Così venivano “curate” negli anni sessanta le persone “ritenute” affette da disturbi mentali.

Peppino lasciò la professione delle armi, sposò una maestra di scuola media e si dedicò, a Napoli, all’insegnamento della matematica.
In occasione del quarantennale, cercai di contattarlo ma invano. Al suo recapito napoletano qualcuno disse a mio fratello che anni addietro era mancato.
Una storia vera. Mi piace ricordare Peppino, per la sua arguzia e per la sua genialità. Penso che tutti gli amici lo ricordino con affetto.


Bravo Aldo.
Concordo pienamente. Peppino era davvero un genio!

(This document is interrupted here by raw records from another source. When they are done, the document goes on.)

(** * HTTP route compilation of the sidecar/gateway route package

    Shallow embedding of [pilot/pkg/networking/core/v1alpha3/route/route.go]:
    the translation of one virtual-service HTTP rule into Envoy routes
    ([translateRoute] and its helpers), the expansion of a virtual service
    into its route list ([BuildHTTPRoutesForVirtualService]) and the
    combination of route lists ([CombineVHostRoutes]).

    Conventions of the embedding:
    - a Go pointer that the code tests against [nil] is an [option];
    - a Go [map[string]V] is a [gmap string V]; a [range] over a map visits
      its entries in an unspecified order, so a loop over a map is written
      over the list of visited entries and the map-level function runs it
      on [map_to_list];
    - [int32], [uint32] and [int] values are [Z], with the wrap-around of a
      conversion written out;
    - [float64] is the primitive binary64 type. *)

From Stdlib Require Import ZArith String Ascii List Bool Lia.
From Stdlib Require Import DecimalString.
From Stdlib Require Import Floats.PrimFloat Floats.FloatOps Floats.SpecFloat.
From Stdlib Require Import Floats.FloatAxioms.
From Stdlib Require Import Structures.OrderedTypeEx.
From stdpp Require Import gmap strings list sorting.

Open Scope Z_scope.

(** ** Go primitives used by the package *)

(** [uint32(x)] for an integer [x]: reduction modulo 2^32. *)
Definition uint32 (x : Z) : Z := x mod 2 ^ 32.

(** [int32(x)]: the two's-complement reading of the low 32 bits. *)
Definition int32 (x : Z) : Z := (x + 2 ^ 31) mod 2 ^ 32 - 2 ^ 31.

(** Truncation of a binary64 value toward zero; NaN and the infinities,
    which have no integer part, give 0. *)
Definition float64_trunc (f : float) : Z :=
  match Prim2SF f with
  | S754_finite s m e =>
      let a := if (0 <=? e)%Z then Z.pos m * 2 ^ e else Z.pos m / 2 ^ (- e) in
      if s then - a else a
  | _ => 0
  end.

(** [uint32(f)] for a [float64]: the integer part, in range for every
    percentage the package converts.  Go leaves the result for an
    out-of-range value to the implementation; here it wraps, where compiled
    code may give another value (0 for a magnitude of 2^63 and more). *)
Definition uint32_of_float64 (f : float) : Z := uint32 (float64_trunc f).

(** [strconv.Itoa] and [strconv.FormatInt(_, 10)]. *)
Definition Itoa (n : Z) : string := NilZero.string_of_int (Z.to_int n).

(** [strings.Join]. *)
Definition Join (elems : list string) (sep : string) : string :=
  String.concat sep elems.

(** [strings.Compare(a, b) < 0], also the [<] of two Go strings. *)
Definition string_lt (a b : string) : bool :=
  match String.compare a b with Lt => true | _ => false end.

(** [sort.Stable]: the stable sort determined by [less].  An element moves
    right only past elements strictly smaller than it, so elements that
    [less] does not separate keep their input order. *)
Section SortStable.
Context {A : Type} (less : A → A → bool).

Fixpoint insert_Stable (x : A) (l : list A) : list A :=
  match l with
  | [] => [x]
  | y :: l' => if less y x then y :: insert_Stable x l' else x :: y :: l'
  end.

Definition sort_Stable (l : list A) : list A := foldr insert_Stable [] l.
End SortStable.

(** Entries visited by [for k, v := range m]: some enumeration of [m]. *)
Definition range_of {V} (m : gmap string V) (visited : list (string * V)) : Prop :=
  visited ≡ₚ map_to_list m.

(** ** Protobuf well-known types *)

(** [duration.Duration]; the gogo and golang variants carry the same two
    fields, so [gogo.DurationToProtoDuration] is the identity on them. *)
Module duration.
Record Duration := { Seconds : Z; Nanos : Z }.
End duration.

Definition DurationToProtoDuration (d : duration.Duration) : duration.Duration := d.

(** ** Envoy API types (the parts the package fills in) *)

Module xdstype.
Inductive FractionalPercent_DenominatorType :=
  | FractionalPercent_HUNDRED
  | FractionalPercent_TEN_THOUSAND
  | FractionalPercent_MILLION.

Module FractionalPercent.
Record t := {
  Numerator : Z;
  Denominator : FractionalPercent_DenominatorType
}.
End FractionalPercent.
Abbreviation FractionalPercent := FractionalPercent.t.
End xdstype.

Module matcher.
(** [regexEngine]: the RE2 engine with its default configuration. *)
Inductive RegexMatcher_EngineType := RegexMatcher_GoogleRe2.

Module RegexMatcher.
Record t := {
  EngineType : RegexMatcher_EngineType;
  Regex : string
}.
End RegexMatcher.
Abbreviation RegexMatcher := RegexMatcher.t.

(** [GetRegex] on a possibly nil matcher. *)
Definition GetRegex (m : option RegexMatcher) : string :=
  match m with Some r => RegexMatcher.Regex r | None => "" end.

Inductive StringMatcher :=
  | StringMatcher_Exact (Exact : string)
  | StringMatcher_Prefix (Prefix : string)
  | StringMatcher_SafeRegex (SafeRegex : RegexMatcher).
End matcher.

Module core.
Module HeaderValue.
Record t := { Key : string; Value : string }.
End HeaderValue.
Abbreviation HeaderValue := HeaderValue.t.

Tante volte ho ripensato a Lui ed alla Sua genialità, concludendo che era sprecato per la carriera militare, ed in effetti nessuno è stato in grado di apprezzare il GENIO.
Ricordo anch'io episodi in cui ha messo in crisi anche il prof. GIOVANNOZZI, di buona memoria, quando chiedeva di risolvere un difficile calcolo con "un sol colpo di scorrevole".
E mi chiedevo come Peppino potesse essere così brillante, dal momento che dedicava pochissimo tempo allo studio.
ERA UN GENIO! Ed i geni sono controindicati per la carriera militare.
Grazie, caro Aldo, per aver ricordato così degnamente ed affettuosamente il GRANDE PEPPINO, sempre presente nei miei ricordi.